Nella merda mediatica che i cosiddetti organi di informazione ci vomitano addosso in continuazione c'è uno stereotipo ricorrente: il soldato israeliano rapito ("kidnapped" in inglese). Il termine inglese rende meglio di quello italiano ciò che i media vorrebbero suggerirci, cioè che i soldati in assetto da guerra che invadono terre di altri per uccidere e rubare, attrezzati con la migliore tecnologia bellica che si possa acquistare, siano in realtà dei bambini ("kids" in inglese).
In pratica a chi combatte contro Israele non viene riconosciuto lo status di combattente, capace di catturare un nemico. Se Hamas o Hizbollah riescono a prendere un prigioniero, nei media di regime il prigioniero è stato "rapito".
Il profitto ideologico dell'operazione è almeno doppio:
1) il militare israeliano viene fatto apparire come un povero essere indifeso;
2) si nega ai nemici la dignità di organizzazione militare, di combattenti organizzati.
Però, in un ardito capovolgimento semantico, tutti i civili assassinati dalle forze armate israeliane diventano invece "miliziani" o "combattenti".
La sindrome del bambino viziato
L'immagine precedente viene confermata da un altro punto di vista. Quando Israele attacca gli altri, compare sempre la scusa che è stato l'altro a cominciare. Come i bambini prepotenti che litigano, gli israeliani danno sempre la colpa all'altro. Essi si comportano come i bambini viziati: frignano, strillano, si agitano ed il papà (gli USA) dà sempre ragione a loro.
Riprendendo Piaget, il bambino viziato, sotto molti aspetti, è "impermeabile all'esperienza".
Ma chi fa pagare agli altri i suoi errori non è poi tanto scemo. L'ossessione degli israeliani per la sicurezza potrebbe apparire patologica, se non fossero i palestinesi a pagare (o i libanesi, o i siriani, ...).
Ma raramente i bambini viziati crescono bene, e la storia di Israele lo dimostra.
Quando in un conflitto si tende a guardare chi ha cominciato (invece che "chi ha fatto cosa" e per quali motivi) si dà priorità alle logiche del potere rispetto a quelle del diritto.

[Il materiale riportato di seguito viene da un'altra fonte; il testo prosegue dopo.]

Lemma leases_total_nonneg ls :
  Forall (fun x => 0 <= lease_amount x) ls -> 0 <= zsum lease_total ls.
Proof. intros L. apply zsum_nonneg. induction L; constructor; auto using lease_total_nonneg. Qed.
Lemma leases_pool_nonneg k ls :
  Forall (fun x => 0 <= lease_amount x) ls -> 0 <= zsum (lease_pool k) ls.
Proof. intros L. apply zsum_nonneg. induction L; constructor; auto using lease_pool_nonneg. Qed.

Lemma thread_total_nonneg th : thread_ok th -> 0 <= thread_total th.
Proof.
  intros (P & _ & L). unfold thread_total.
  pose proof (leases_total_nonneg _ L).
  assert (0 <= pc_total (th_pc th)); [|lia].
  destruct (th_pc th) as [|[] r|[] r ?|[] r ?|[] r ? ?|r ?|r|r ?|k a|k a]; cbn in *; unfold total_if;
    try case_bool; lia.
Qed.

Lemma thread_pool_nonneg k th : thread_ok th -> 0 <= thread_pool k th.
Proof.
  intros (P & _ & L). unfold thread_pool.
  pose proof (leases_pool_nonneg k _ L).
  assert (0 <= pc_pool k (th_pc th)); [|lia].
  destruct (th_pc th); cbn in *; unfold pool_if; try case_decide; lia.
Qed.

(** The bookkeeping of one thread against what the others hold. *)
Record balanced (b : ResourceBudget) (rest_total : Z) (rest_pool : ResourceKind -> Z)
    (l : ResourceLedger) (th : thread) : Prop := {
  ba_thread : thread_ok th;
  ba_total : l_total l = thread_total th + rest_total;
  ba_pool : forall k, l_used l k = thread_pool k th + rest_pool k;
  ba_total_max : l_total l <= total_bytes b;
  ba_pool_max : forall k, l_used l k <= limit b k
}.

Section ThreadSteps.
Context (b : ResourceBudget) (Hb : budget_range b).
Context (rest_total : Z) (rest_pool : ResourceKind -> Z).
Hypothesis rest_total_nonneg : 0 <= rest_total.
Hypothesis rest_pool_nonneg : forall k, 0 <= rest_pool k.
Abbreviation bal := (balanced b rest_total rest_pool).

(** Only the program counter and leases moved, with the same charges. *)
Lemma bal_same l th th' :
  bal l th -> thread_ok th' -> thread_total th' = thread_total th ->
  (forall k, thread_pool k th' = thread_pool k th) -> bal l th'.
Proof. intros [] Hok Ht Hp. split; try done; [by rewrite Ht|]. intros k. by rewrite Hp. Qed.

Lemma bal_grant l ls c r next current :
  bal l (mkThread (Exchange c r current) ls) ->
  next_value b c r current = Some next -> read_counter l c r = current ->
  bal (write_counter l c r next) (mkThread (after_grant c r) ls).
Proof.
  intros [[P [_ L]] T U Tm Um] E R. apply next_value_some in E as [-> Hl]. cbn in P.
  destruct c; cbn [read_counter write_counter after_grant counter_limit] in *; subst current.
  - split; cbn [l_total l_used set_total th_pc th_leases]; try done; [split; [|split]; try done; cbn; tauto|].
    unfold thread_total in *. cbn in *. unfold total_if. destruct P as [P1 P2]. rewrite (P2 eq_refl). lia.
  - split; cbn [l_total l_used set_used th_pc th_leases]; try done; [split; [|split]; try done; cbn; tauto| |].
    + intros k. unfold thread_pool in *. cbn. unfold pool_if. case_decide as D.
      * subst k. rewrite upd_same, U. cbn. lia.
      * rewrite upd_other by congruence. rewrite U. cbn. lia.
    + intros k. destruct (decide (k = rq_kind r)) as [->|N]; [rewrite upd_same; lia|by rewrite upd_other].
Qed.

(** A subtraction from the total never goes below zero. *)
Lemma bal_sub_total l ls p amount :
  bal l (mkThread p ls) -> pc_total p = amount -> 0 <= amount -> (forall k, pc_pool k p = 0) ->
  bal (set_total (wrap64 (l_total l - amount)) l) (mkThread Idle ls).
Proof.
  intros [[P [_ L]] T U Tm Um] Ea Ha Ep. pose proof (br_total b Hb).
  pose proof (leases_total_nonneg _ L).
  unfold thread_total, thread_pool in *. cbn [th_pc th_leases] in *.
  split; cbn [l_total l_used set_total]; try done.
  - rewrite wrap64_small by lia. unfold thread_total. cbn [th_pc th_leases pc_total]. lia.
  - intros k. rewrite U, Ep. done.
  - rewrite wrap64_small by lia. lia.
Qed.

Lemma bal_release l ls k amount :
  bal l (mkThread (Release k amount) ls) ->
  bal (set_used k (wrap64 (l_used l k - amount)) l)
      (mkThread (if is_bytes k then ReleaseTotal k amount else Idle) ls).
Proof.
  intros [[P [_ L]] T U Tm Um]. cbn in P.
  assert (S : forall k, 0 <= zsum (lease_pool k) ls) by (intros; by apply leases_pool_nonneg).
  assert (W : wrap64 (l_used l k - amount) = l_used l k - amount).
  { apply wrap64_small. pose proof (Um k). pose proof (br_limit b Hb k).
    rewrite (U k) in *. unfold thread_pool in *. cbn in *. unfold pool_if in *. rewrite decide_True in * by done.
    specialize (S k). specialize (rest_pool_nonneg k). lia. }
  rewrite W. split; cbn [l_total l_used set_used].
  - destruct (is_bytes k) eqn:B; by split.
  - rewrite T. unfold thread_total. cbn. unfold total_if. by destruct (is_bytes k).
  - intros k'. assert (Q : pc_pool k' (if is_bytes k then ReleaseTotal k amount else Idle) = 0)
      by (by destruct (is_bytes k)).
    unfold thread_pool in *. cbn [th_pc th_leases] in *. rewrite Q.
    destruct (decide (k' = k)) as [->|N].
    + rewrite upd_same, U. cbn. unfold pool_if. rewrite decide_True by done. lia.
    + rewrite upd_other by done. rewrite U. cbn. unfold pool_if. rewrite decide_False by congruence. lia.
  - done.
  - intros k'. destruct (decide (k' = k)) as [->|N]; [rewrite upd_same|by rewrite upd_other].
    specialize (Um k). lia.
Qed.

Lemma thread_step_balanced l th result l' th' : thread_step b l th result l' th' -> bal l th -> bal l' th'.
Proof.
  intros St Hbal. pose proof Hbal as [[P [Q L]] T U Tm Um].
  assert (N : forall c r, 0 <= read_counter l c r).
  { intros [] r; cbn.
    - rewrite T. pose proof (thread_total_nonneg th (conj P (conj Q L))). lia.
    - rewrite U. pose proof (thread_pool_nonneg (rq_kind r) th (conj P (conj Q L))).
      specialize (rest_pool_nonneg (rq_kind r)). lia. }
  assert (D : forall c r e ls, pc_ok (DenialLoad c r e) -> thread_ok (mkThread Idle ls) ->
    bal l (mkThread (DenialLoad c r e) ls) -> bal l (mkThread (after_denial c r e) ls)).
  { intros c r e ls P0 (_ & _ & L0) H0. apply (bal_same _ _ _ H0); destruct c; try done; try charges.
    destruct P0 as [P0 _]. split; [|split; [|done]]; cbn; by destruct (is_bytes (rq_kind r)) eqn:B; cbn. }
  destruct St; cbn [th_pc th_leases] in *.
  - apply (bal_same _ _ _ Hbal); [split; [|by split]| |]; unfold first_counter;
      destruct (is_bytes (rq_kind r)) eqn:B; try (intros; charges); try charges;
      cbn; unfold is_u64 in *; split; try done; lia.
  - apply (bal_same _ _ _ Hbal); [split; [done|split; [done|by constructor]]| |]; intros; charges.
  - apply (bal_same _ _ _ Hbal); [split; [done|split; [apply N|done]]| |]; by destruct c.
  - apply (bal_same _ _ _ Hbal); [by split|by destruct c|done].
  - by eapply bal_grant.
  - apply (bal_same _ _ _ Hbal); [split; [done|split; [apply N|done]]|by destruct c|done].
  - apply (bal_same _ _ _ Hbal); [by split|by destruct c|done].
  - by apply D.
  - assert (bal l (mkThread (after_denial c r e) ls)) as []; [|by split].
    by apply D.
  - apply (bal_same _ _ _ Hbal); [by split|by destruct c|done].
  - cbn in P. eapply bal_sub_total; [done|done|lia|done].
  - by apply (bal_same _ _ _ Hbal).
  - assert (bal l (mkThread Idle (mkLease (rq_kind r) (rq_amount r) :: ls))) as []; [|by split].
    apply (bal_same _ _ _ Hbal); [split; [done|split; [done|]]| |]; try (intros; charges).
    constructor; [cbn in *; lia|done].
  - apply Forall_app in L as [L1 L2]. inversion L2; subst.
    apply (bal_same _ _ _ Hbal); [split; [cbn; lia|split; [done|]]| |]; try (intros; charges).
    apply Forall_app. split; [done|]. constructor; [cbn; lia|done].
  - apply Forall_app in L as [L1 L2]. inversion L2; subst.
    apply (bal_same _ _ _ Hbal); [split; [done|split; [done|]]| |]; try (intros; charges).
    apply Forall_app. split; [done|]. constructor; [cbn; lia|]. constructor; [cbn; lia|done].
  - apply Forall_app in L as [L1 L2]. inversion L2 as [|x ? Hx ?]; subst. cbn in Hx.
    apply (bal_same _ _ _ Hbal); [split; [|split; [by case_bool|by apply Forall_app]]| |];
      try (intros; charges). cbn. case_bool; [done|cbn; lia].
  - by apply bal_release.
  - cbn in P. eapply bal_sub_total; [done|done|lia|done].
Qed.
End ThreadSteps.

Il bambino viziato lo sa bene e dice sempre "Ha cominciato lui". Gli stati e gli imperi sono allo stesso modo bravi a trovare un casus belli che dia una giustificazione alla loro aggressione del più debole.

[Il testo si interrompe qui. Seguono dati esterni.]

Definition enqueue (class : WorkClass) (bytes : Z) (value : T) (s : Scheduler)
    : Scheduler * outcome EnqueueError unit :=
  let item := mkItem bytes value in
  if max_packet_bytes (config s) <? bytes then (s, Err (PacketTooLarge value))
  else if (queued_packets s =? max_queued_packets (config s)) ||
          (max_queued_bytes (config s) <? sat_add (queued_bytes s) bytes)
  then (s, Err (QueueFull value))
  else
    match class with
    | Control =>
      (count_in bytes (mkScheduler (config s) (sch_control s ++ [item]) (sch_flows s) (sch_active s)
                         (queued_packets s) (queued_bytes s)), Ok tt)
    | Data flow weight =>
      if weight =? 0 then (s, Err (InvalidWeight value))
      else
        match sch_flows s !! flow with
        | Some queue =>
          if len (fq_items queue) =? max_packets_per_flow (config s)
          then (s, Err (FlowQueueFull value))
          else
            let queue := mkFlowQueue (fq_weight queue) (fq_deficit queue)
                           (uadd (fq_bytes queue) bytes) (fq_items queue ++ [item]) in
            (count_in bytes (mkScheduler (config s) (sch_control s) (<[flow := queue]> (sch_flows s))
                               (sch_active s) (queued_packets s) (queued_bytes s)), Ok tt)
        | None =>
          if Z.of_nat (size (sch_flows s)) =? max_active_flows (config s)
          then (s, Err (TooManyFlows value))
          else
            let queue := mkFlowQueue weight 0 bytes [item] in
            (count_in bytes (mkScheduler (config s) (sch_control s) (<[flow := queue]> (sch_flows s))
                               (sch_active s ++ [flow]) (queued_packets s) (queued_bytes s)), Ok tt)
        end
    end.

(** ** A round *)

Context (elapsed : nat -> Z).

(** A round in progress: the scheduler, the statistics, how often the clock
    was read, and the calls of [process] so far. *)
Record Round := mkRound {
  rd_sched : Scheduler;
  rd_stats : RoundStats;
  rd_reads : nat;
  rd_out : list (WorkClass * T)
}.

Definition fits_round (stats : RoundStats) (bytes max_packets max_bytes : Z) : bool :=
  (st_packets stats <? max_packets) && (sat_add (st_bytes stats) bytes <=? max_bytes).

Definition account_dequeue (bytes : Z) (rd : Round) : Round :=
  let s := rd_sched rd in
  let st := rd_stats rd in
  mkRound
    (mkScheduler (config s) (sch_control s) (sch_flows s) (sch_active s)
       (usub (queued_packets s) 1) (usub (queued_bytes s) bytes))
    (mkStats (uadd (st_packets st) 1) (uadd (st_bytes st) bytes) (st_control_packets st)
       (st_active_flows_visited st) (st_time_budget_exhausted st))
    (rd_reads rd) (rd_out rd).

Definition process (class : WorkClass) (value : T) (rd : Round) : Round :=
  mkRound (rd_sched rd) (rd_stats rd) (rd_reads rd) (rd_out rd ++ [(class, value)]).

(** [started.elapsed() >= max_time_per_round], one reading of the clock. *)
Definition out_of_time (rd : Round) : Round * bool :=
  (mkRound (rd_sched rd) (rd_stats rd) (S (rd_reads rd)) (rd_out rd),
   max_time_per_round (config (rd_sched rd)) <=? elapsed (rd_reads rd)).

Immagine pubblica e privata
Il comportamento di Israele analogo ad un bambino viziato non è casuale: le spiegazioni sono estremamente semplici perchè sono rivolte ad un'opinione pubblica lobotomizzata, trattata anch'essa come una massa di bambini (o deficienti, o ritardati, o minorati mentali; il termine "lobotomizzato" rende però bene l'idea di come le masse dei teledipendenti siano diventate incapaci di connettere le informazioni per trarne significati).
A questa immagine pubblica di Israele si affianca un reale comportamento adulto basato su logiche di sterminio dell'avversario. Chi prova poi a criticare l'immagine pubblica bambinesca viene estromesso da tutti i posti di rilevanza mediatica. E il gioco è fatto.
Truman Burbank
www.comedonchisciotte.org
9.01.2009
Valdez 11 gennaio 2009
I palestinesi, continuano e mettono i loro figli come targhet delle loro azioni e delle loro situazioni.
Non continuo a quotare perche' gia questo e' sufficiente. Quando hai scritto queste cose hai mostrato la tua faccia. Non e' necessario vedere il tuo sedere per sapere che come minimo e' meno rivoltante della tua faccia. Fermo qui la polemica perche' non vali la pena nemmeno di essere letto.